A new mobile spyware strain, called sparkkitty, has been infiltrated Apple and Google Play’s app store, which comes as themed and modded apps to be stealthily to pick up images of seed phrases and purse credentials.
Malware appears to be an alternative to Sparkcat, a campaign that first has no cover in early 2025, using fake chat support modules to silently access user galleries and to exfile sensitive screenshots.
Sparkkitty takes the same approach as many steps yet, Kaspersky researchers said in a post on Monday.
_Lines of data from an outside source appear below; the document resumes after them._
(** The channel still has [fs] to deliver. *)
Record delivering (max : Z) (fs : list Frame) (c : Channel) : Prop := {
  dg_frames : Forall (deliverable max) fs;
  dg_events : Forall transient (sk_recv (ch_socket c));
  dg_valid : channel_valid c = true;
  dg_bytes : ch_recv_buffer c ++ incoming (ch_socket c) = flat_map wire fs;
  dg_buffer : match fs with
              | [] => ch_recv_buffer c = []
              | f :: _ => (length (ch_recv_buffer c) <= length (wire f))%nat
              end
}.

Lemma delivering_buffer max f fs c :
  delivering max (f :: fs) c →
  ∃ r, wire f = ch_recv_buffer c ++ r ∧ incoming (ch_socket c) = r ++ flat_map wire fs.
Proof.
  intros [_ _ _ E Hl]. cbn [flat_map] in E.
  destruct (app_eq_inv _ _ _ _ E) as [(k & Ek & Er)|(k & Ek & Er)].
  - (* the buffer reaches beyond the frame *)
    assert (k = []) as -> by (apply nil_length_inv; rewrite Ek, length_app in Hl; lia).
    exists []. rewrite app_nil_r in Ek. rewrite app_nil_r, Ek. by rewrite Er.
  - by exists k.
Qed.

(** One call: the next frame, or a timeout that loses nothing. *)
Inductive call_outcome (clock : nat → Z) (deadline max : Z) (fs : list Frame) (c : Channel)
    : Result Frame → Channel → Prop :=
| call_frame f fs' c' :
    fs = f :: fs' → delivering max fs' c' → (pauses (ch_socket c') <= pauses (ch_socket c))%nat →
    call_outcome clock deadline max fs c (Ok f) c'
| call_timeout msg c' :
    delivering max fs c' →
    (∃ i, deadline <= clock i) ∨ (pauses (ch_socket c') < pauses (ch_socket c))%nat ∨ fs = [] →
    call_outcome clock deadline max fs c (err ETimeout msg) c'.

Lemma call_outcome_pauses clock deadline max fs c c1 r c' :
  (pauses (ch_socket c1) <= pauses (ch_socket c))%nat →
  call_outcome clock deadline max fs c1 r c' → call_outcome clock deadline max fs c r c'.
Proof.
  intros Hp [f fs' c'' -> Hd Hle|msg c'' Hd Hw].
  - eapply call_frame; [done..|lia].
  - apply call_timeout; [done|]. destruct Hw as [?|[?|?]]; [by left|right; left; lia|by right; right].
Qed.

Lemma recv_loop_delivers clock fuel c deadline max ticks fs :
  delivering max fs c → (length (incoming (ch_socket c)) < fuel)%nat →
  ∃ r c' ticks', recv_loop clock fuel c deadline max ticks = Some (r, c', ticks') ∧
    call_outcome clock deadline max fs c r c'.
Proof.
  revert c ticks. induction fuel as [|fuel IH]; intros c ticks Hd Hfuel; [lia|]. cbn [recv_loop].
  assert (Hcases : (∃ f fs', fs = f :: fs' ∧ incoming (ch_socket c) = flat_map wire fs' ∧
      buffered (ch_recv_buffer c) max = B_Frame f) ∨
    (∃ k, buffered (ch_recv_buffer c) max = B_Need k ∧ (length (ch_recv_buffer c) < k)%nat ∧
       match fs with [] => True | f :: _ => (k <= length (wire f))%nat end)).
  { destruct fs as [|f fs].
    - right. rewrite (dg_buffer _ _ _ Hd). exists kHeaderSize. split_and!; [done|vm_compute; lia|done].
    - destruct (delivering_buffer max f fs c Hd) as (r & Ew & Ei).
      pose proof (dg_frames _ _ _ Hd) as [Hf _]%Forall_cons.
      destruct (buffered_prefix max f _ r Hf Ew) as [[-> Hb]|(k & Hb & Hk)].
      + left. by exists f, fs.
      + right. exists k. split_and!; [done|lia..]. }
  destruct Hcases as [(f & fs' & -> & Ei & ->)|(k & -> & Hk & Hkw)].
  - eexists _, _, _. split; [done|]. apply (call_frame _ _ _ _ _ f fs'); [done| |done].
    destruct Hd as [Hf He Hv _ _]. apply Forall_cons in Hf as [_ Hf].
    split; [done..|by rewrite <-Ei|]. destruct fs'; [done|]. cbn [set_buffer ch_recv_buffer length]. lia.
  - destruct (Z.leb_spec (deadline - clock ticks) 0) as [Hlate|_].
    { eexists _, _, _. split; [done|]. apply call_timeout; [done|]. left. exists ticks. lia. }
    destruct (k - length (ch_recv_buffer c))%nat as [|n] eqn:En; [lia|].
    pose proof (recv_some_spec (ch_socket c) n) as Hs.
    pose proof (recv_some_transient (ch_socket c) n (dg_valid _ _ _ Hd) (dg_events _ _ _ Hd)) as Ht.
    destruct (recv_some (ch_socket c) (S n)) as [[b|e] s'].
    + destruct Hs as (Est & Hne & Hle & Ei & Hlt). destruct Ht as [He Hp].
      assert (Hd' : delivering max fs (mkChannel s' (ch_recv_buffer c ++ b))).
      { destruct Hd as [Hf _ Hv Hb Hbuf]. split; [done|done| | |]; cbn [ch_socket ch_recv_buffer].
        - unfold channel_valid, socket_valid in *. cbn [ch_socket]. by rewrite Est.
        - by rewrite <-app_assoc, <-Ei.
        - destruct fs as [|f fs].
          + rewrite Hbuf, Ei in Hb. cbn in Hb. by destruct b.
          + rewrite length_app. lia. }
      destruct (IH _ (S ticks) Hd') as (r & c' & tk & Er & Ho); [cbn [ch_socket]; lia|].
      eexists _, _, _. split; [done|]. eapply call_outcome_pauses; [|done].
      cbn [ch_socket]. by rewrite Hp.
    + destruct Hs as [Est Ei]. destruct Ht as (He & Hto & Hp).
      eexists _, _, _. split; [done|]. rewrite bool_decide_true by done.
      destruct e as [code msg]. cbn [err_code] in Hto. subst code. apply call_timeout.
      * destruct Hd as [Hf _ Hv Hb Hbuf]. split; [done|done| | |]; cbn [ch_socket ch_recv_buffer].
        -- unfold channel_valid, socket_valid in *. cbn [ch_socket]. by rewrite Est.
        -- by rewrite Ei.
        -- done.
      * right. cbn [ch_socket]. destruct Hp as [Hp|[Hnil _]]; [left; lia|]. right.
        destruct fs as [|f fs]; [done|]. exfalso.
        pose proof (dg_bytes _ _ _ Hd) as Hb. rewrite Hnil, app_nil_r in Hb. cbn [flat_map] in Hb.
        rewrite Hb, length_app in Hk. lia.
Qed.

(** Repeated calls: the results, and the channel afterwards. *)
Fixpoint recv_many (clock : nat → Z) (n : nat) (c : Channel) (timeout max : Z) (ticks : nat)
    : option (list (Result Frame) * Channel) :=
  match n with
  | O => Some ([], c)
  | S n =>
      '(r, c, ticks) ← recv_frame clock c timeout max ticks;
      '(rs, c) ← recv_many clock n c timeout max ticks;
      Some (r :: rs, c)
  end.

Definition received (rs : list (Result Frame)) : list Frame :=
  flat_map (λ r, match r with Ok f => [f] | Err _ => [] end) rs.

Lemma recv_frame_delivers clock c timeout max ticks fs :
  delivering max fs c →
  ∃ r c' ticks', recv_frame clock c timeout max ticks = Some (r, c', ticks') ∧
    call_outcome clock (clock ticks + (if 0 <? timeout then timeout else 1)) max fs c r c'.
Proof.
  intros Hd. unfold recv_frame. rewrite (dg_valid _ _ _ Hd). cbn [negb].
  apply recv_loop_delivers; [done|]. unfold recv_fuel. lia.
Qed.

Definition punctual (clock : nat → Z) (timeout : Z) : Prop :=
  ∀ i j, clock j < clock i + (if 0 <? timeout then timeout else 1).
Definition ok_or_timeout (r : Result Frame) : Prop :=
  match r with Ok _ => True | Err e => err_code e = ETimeout end.

Lemma recv_many_delivers clock n c timeout max ticks fs :
  delivering max fs c →
  ∃ rs c', recv_many clock n c timeout max ticks = Some (rs, c') ∧
    received rs `prefix_of` fs ∧ Forall ok_or_timeout rs ∧
    (punctual clock timeout → (length fs + pauses (ch_socket c) <= n)%nat → received rs = fs).
Proof.
  revert c ticks fs. induction n as [|n IH]; intros c ticks fs Hd; cbn [recv_many].
  - exists [], c. split_and!; [done|apply prefix_nil|done|]. intros _ Hn.
    destruct fs; [done|]. cbn [length] in Hn. lia.
  - destruct (recv_frame_delivers clock c timeout max ticks fs Hd) as (r & c1 & tk & -> & Ho).
    cbn [mbind option_bind]. destruct Ho as [f fs' c1 -> Hd1 Hp|msg c1 Hd1 Hw].
    + destruct (IH c1 tk fs' Hd1) as (rs & c' & -> & Hpre & Hall & Hfull).
      eexists _, _. split; [done|]. cbn [received flat_map]. split_and!.
      * by apply prefix_cons.
      * by constructor.
      * intros Hc Hn. cbn [length] in Hn. cbn [app]. f_equal. apply Hfull; [done|lia].
    + destruct (IH c1 tk fs Hd1) as (rs & c' & -> & Hpre & Hall & Hfull).
      eexists _, _. split; [done|]. cbn [received flat_map app]. split_and!; [done|by constructor|].
      intros Hc Hn. destruct Hw as [(i & Hi)|[Hlt|Hnil]].
      * specialize (Hc ticks i). lia.
      * apply Hfull; [done|lia].
      * subst fs. by destruct Hpre as [k Hk%eq_sym%app_nil]; destruct Hk.
Qed.

(** Sending frames one after the other, as long as each call succeeds. *)
Fixpoint send_many (clock : nat → Z) (c : Channel) (fs : list Frame) (timeout : Z) (ticks : nat)
    : option Channel :=
  match fs with
  | [] => Some c
  | f :: fs =>
      match send_frame clock c f timeout ticks with
      | (Ok _, c, ticks) => send_many clock c fs timeout ticks
      | (Err _, _, _) => None
      end
  end.

Lemma send_many_written clock c fs timeout ticks c' :
  send_many clock c fs timeout ticks = Some c' →
  sk_written (ch_socket c') = sk_written (ch_socket c) ++ flat_map wire fs.
Proof.
  revert c ticks. induction fs as [|f fs IH]; intros c ticks; cbn [send_many flat_map].
  - intros [= ->]. by rewrite app_nil_r.
  - unfold send_frame. destruct (channel_valid c); cbn [negb]; [|done].
    pose proof (send_all_written clock (ch_socket c) (wire f) timeout ticks) as H.
    destruct (send_all _ _ _ _ _) as [[[[]|e] s] tk]; [|done].
    destruct H as (_ & _ & sent & rest & E & Ew & Hr). rewrite (Hr eq_refl), app_nil_r in E. subst sent.
    intros ->%IH. cbn [ch_socket]. by rewrite Ew, app_assoc.
Qed.

Lemma made_deliverable mt kind sender rid payload max :
  is_u16 mt → enum_wf kind → id_wf sender → is_u64 rid →
  Z.of_nat (length payload) <= kMaxFramePayload → Z.of_nat (length payload) <= max →
  deliverable max (make_frame mt kind sender rid payload).
Proof.
  intros. split; [by apply made_decodes|..|by apply made_validates]; cbn [make_frame fr_header
    fh_payload_length fr_payload]; rewrite made_length by done; done.
Qed.

(** ** Claims *)

(** C21: the transport is transparent.  Frames that one side has sent
    successfully, in order, arrive at the other side in order and unaltered, in
    whatever pieces the network delivers the bytes and however often the reader is
    interrupted or times out in between: what repeated [recv_frame] calls return
    is always a prefix of the frames sent, with nothing but timeouts in between
    (every call returns), and all of them once the reader has called often
    enough, if the clock leaves every call some time. *)
Theorem channel_transparent (clock clock' : nat → Z) (sender sender' : Channel) (fs : list Frame)
    (s : Socket) (timeout timeout' max : Z) (n : nat) :
  Forall (deliverable max) fs →
  sk_written (ch_socket sender) = [] → send_many clock sender fs timeout 0 = Some sender' →
  socket_valid s = true → Forall transient (sk_recv s) →
  incoming s = sk_written (ch_socket sender') →
  ∃ rs c', recv_many clock' n (new_channel s) timeout' max 0 = Some (rs, c') ∧
    received rs `prefix_of` fs ∧ Forall ok_or_timeout rs ∧
    (punctual clock' timeout' → (length fs + pauses s <= n)%nat → received rs = fs).
Proof.
  intros Hf Hw Hs%send_many_written Hv Ht Hi. rewrite Hw in Hs. cbn [app] in Hs.
  apply recv_many_delivers. split; cbn [new_channel ch_socket ch_recv_buffer]; try done.
  - cbn [app]. by rewrite Hi.
  - destruct fs; [done|]. cbn [length]. lia.
Qed.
Unlike Sparkcat, which is usually spread through unofficial Android packages, Sparkkitty is confirmed within multiple iOS and Android apps available through official stores, along with a messaging app with crypto exchange features (with more than 10,000 Google Play installations) and an iOS app called “币 coin,” disguised as a portfolio called “币 coin,” disguised tracker.

At the core of the iOS variant is a weapon version of the Afnetworking plot or AlamOFire, where attacks have embedded a custom auto-run class launching the app using the Objective-C’s +Load Selector.
At the beginning, it evaluates a hidden adjustment amount, captures a command-and-control (C2) address, and evaluates the user’s gallery and begins to upload images. A C2 address teaches malware on what to do, such as when to steal data or send files, and receive stolen information.
The Android variant uses Java’s revised libraries to achieve the same goal. OCR is applied via Google ML kit to parse images. If a seed phrase or private key is detected, the file is to be —flag and sent to the attacks of the attack.
Installation on iOS is done through business providing profiles, or a procedure intended for internal business apps but are often exploited for malware.

The victims have been tricked into manual trusting a developer certificate linked to “Sinopec Sabic Tianjin Petrochemical Co. Ltd.,” which provides sparkkitty level permissions.
Many C2 addresses used AES-256 encrypted configuration files hosted on obfuscated servers.
When already -Decrypted, they point out payload fetchers and endpoints, such as/API/Putimages and/API/GetimageStatus, which the app determines whether photo shipping or delaying.
Kaspersky researchers have found other versions of malware using a spoofed openl library (libcrypto.dylib) with obfuscated initialization logic, indicating an emerging toolet and many distribution vectors.
While most apps appear to have targeted users in China and Southeast Asia, there is nothing about malware that limits region’s scope.
Apple and Google have dropped the apps in question following the disclosure, but the campaign has been likely to be active since early 2024 and may still be ongoing through loaded and clone stores, researchers warned.